Postgresql – How to efficiently clone database records together with all child elements

database-designpostgresql

I have an insert-only PostgreSQL database with a Book table, a Page table and an Element table.
Books can have multiple pages and pages can have multiple elements.
The database is insert-only because any time a page is modified, a new version of that page is created in a new record for auditing reasons.

-------------
Book
-------------
id [PK]

-------------
Page
-------------
id [PK]
book_id [FK]
version
created

-------------
Element
-------------
id [PK]
page_id [FK]
version
created

Currently, Element has a Foreign Key pointing to Page.id and Page has a Foreign Key pointing to Book.id.

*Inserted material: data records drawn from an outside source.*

(* ===== verification/NodeAPI.v ===== *)
(** * bitcoin/nodeapi/api_interface.go: what the wallet asks of a Bitcoin node *)
From S2P Require Import Prelude.
From S2P Require Import Go.
From S2P Require Import Bitcoin.
From S2P Require Import TxTypes.
From S2P Require Import EventTypes.
From S2P Require Import World.
From S2P Require Import Effects.
From S2P Require Import Storage.
Local Open Scope Z_scope.

(** The fields of [nodeapi.AddressInfo] that the wallet reads. *)
Record AddressInfo := mkAddressInfo { ai_Address : string; ai_IsMine : bool }.

(** The fields of [btcjson.ListSinceBlockResult] *)
Record ListSinceBlockResult := mkListSinceBlockResult {
  ls_Transactions : list ListTransactionsResult;
  ls_LastBlock : string;
}.

Class NodeAPI := {
  CreateNewAddress : M string;
  ListTransactionsSinceBlock : string -> M ListSinceBlockResult;
  GetTransaction : string -> M GetTransactionResult;
  SendWithPerKBFee : string -> BTCAmount -> BTCAmount -> bool -> M string;
  SendWithFixedFee : string -> BTCAmount -> BTCAmount -> bool -> M string;
  GetAddressInfo : string -> M AddressInfo;
  GetConfirmedAndUnconfirmedBalance : M (Z * Z);
}.

(** ** What a node promises
    A call only exchanges requests with the node, and only the two Send calls
    can ask it to move money. *)
Definition money_methods : list string := ["sendtoaddress"; "sendrawtransaction"; "sendmany"].

Definition moves_money (a : Act) : bool :=
  match a with ARequest method _ => bool_decide (method ∈ money_methods) | _ => false end.

Definition is_request (a : Act) : bool := match a with ARequest _ _ => true | _ => false end.

(** [w'] is [w] after the requests [acts] (most recent first). *)
Definition after_acts (acts : list Act) (w : World) : World :=
  set_trace (((fun a => (a, committed w)) <$> acts) ++ trace w) w.

Definition only_requests {A} (may_send : bool) (m : M A) : Prop :=
  forall w, exists acts,
    (m w).2 = after_acts acts w /\
    Forall (fun a => is_request a = true) acts /\
    (may_send = false -> Forall (fun a => moves_money a = false) acts).

Class NodeAPILaws (N : NodeAPI) : Prop := {
  requests_CreateNewAddress : only_requests false CreateNewAddress;
  requests_ListTransactionsSinceBlock h : only_requests false (ListTransactionsSinceBlock h);
  requests_GetTransaction h : only_requests false (GetTransaction h);
  requests_SendWithPerKBFee a amt fee b : only_requests true (SendWithPerKBFee a amt fee b);
  requests_SendWithFixedFee a amt fee b : only_requests true (SendWithFixedFee a amt fee b);
  requests_GetAddressInfo a : only_requests false (GetAddressInfo a);
  requests_GetBalance : only_requests false GetConfirmedAndUnconfirmedBalance;
}.

(** ** Invariants
    An invariant that allows every request but those that move money survives the
    calls that only ask; one that allows all requests survives all calls. *)
Class AsksAllowed (I : Inv) : Prop :=
  asks_allowed a : is_request a = true -> moves_money a = false -> Allowed I a.
Class SendsAllowed (I : Inv) : Prop :=
  sends_allowed a : is_request a = true -> Allowed I a.

Section NodeKeeps.
Context (I : Inv).

Lemma holds_after_acts acts w :
  Forall (fun a => allows I a (committed w)) acts ->
  holds I w -> holds I (after_acts acts w).
Proof.
  intros Ha (Hc & Hi & Ht & Hh). split_and!; simpl; try done.
  induction Ha as [|a acts Ha _ IH]; simpl; [done | by apply Ha].
Qed.

Lemma keeps_asks `{!AsksAllowed I} {A} (m : M A) : only_requests false m -> Keeps (holds I) m.
Proof.
  intros Hm w Hw. destruct (Hm w) as (acts & -> & Hr & Hs). apply holds_after_acts; [|done].
  specialize (Hs eq_refl). rewrite Forall_forall in Hr, Hs |- *.
  intros a Ha. eapply asks_allowed; [by apply Hr | by apply Hs | by apply Hw].
Qed.

Lemma keeps_sends `{!SendsAllowed I} b {A} (m : M A) : only_requests b m -> Keeps (holds I) m.
Proof.
  intros Hm w Hw. destruct (Hm w) as (acts & -> & Hr & _). apply holds_after_acts; [|done].
  rewrite Forall_forall in Hr |- *.
  intros a Ha. eapply sends_allowed; [by apply Hr | by apply Hw].
Qed.

Context `{!AsksAllowed I} {N : NodeAPI} {NL : NodeAPILaws N}.

Lemma keeps_CreateNewAddress : Keeps (holds I) CreateNewAddress.
Proof. apply keeps_asks, requests_CreateNewAddress. Qed.
Lemma keeps_ListTransactionsSinceBlock h : Keeps (holds I) (ListTransactionsSinceBlock h).
Proof. apply keeps_asks, requests_ListTransactionsSinceBlock. Qed.
Lemma keeps_GetTransaction h : Keeps (holds I) (GetTransaction h).
Proof. apply keeps_asks, requests_GetTransaction. Qed.
Lemma keeps_GetAddressInfo a : Keeps (holds I) (GetAddressInfo a).
Proof. apply keeps_asks, requests_GetAddressInfo. Qed.
Lemma keeps_GetBalance : Keeps (holds I) GetConfirmedAndUnconfirmedBalance.
Proof. apply keeps_asks, requests_GetBalance. Qed.

End NodeKeeps.

#[export] Hint Resolve keeps_CreateNewAddress keeps_ListTransactionsSinceBlock
  keeps_GetTransaction keeps_GetAddressInfo keeps_GetBalance : keeps.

A requirement is to have independent page drafts (versions) that can contain any number of elements. Every time a new page draft (version) is created, the new draft should be a clone of the previous version and it should contain all elements in the previous version. Elements can be added to or removed from a specific version of the Page, although Elements records are never deleted.

For scalibility reasons, I would avoid cloning all the elements together with the page, since the elements could be a very large number. I would also what to avoid many-to-many relationships between pages and elements.

I was thinking about replacing the Element.page_id FK with an Element.book_id FK so to have a single bucket of elements and pages more loosely coupled with each other. This way, when cloning a page, I wouldn't have to clone all the elements, but I would need a way to associate each element with a particular version of a Page.

Ideally, I should be able to retrieve a page version with all the elements associated to that version with a single SQL query.

I am still in a design/prototyping phase, so any aspect of the databse can potentially be changed to fulfill the requirements.

What could be the best way to associate Pages and Elements according to the requirements above? I hope the requirements are clear, if not, please ask any questions and I'll try to clarify.

Best Answer

a new version of that page is created in a new record for auditing reasons.

How do you know which "version" is the latest, you're going to process on version and select the last one? That'll work, but I think you're barking up a pretty steep tree. Essentially you're building your own revision-control system in a database. Not saying everyone hasn't tackled that task before, but issues likely to come up are

  • Merging (other users)
  • Rollbacks (without which, why would you keep old versions)
  • Diff-views
  • Delta stores (why store the whole element when you only change one character)
  • etc, etc.

This gets super complex very fast. If you're wanting an out of the box solution, checkout gitlab. If you have speced to just stop here and not feature creep -- I think this will work just fine.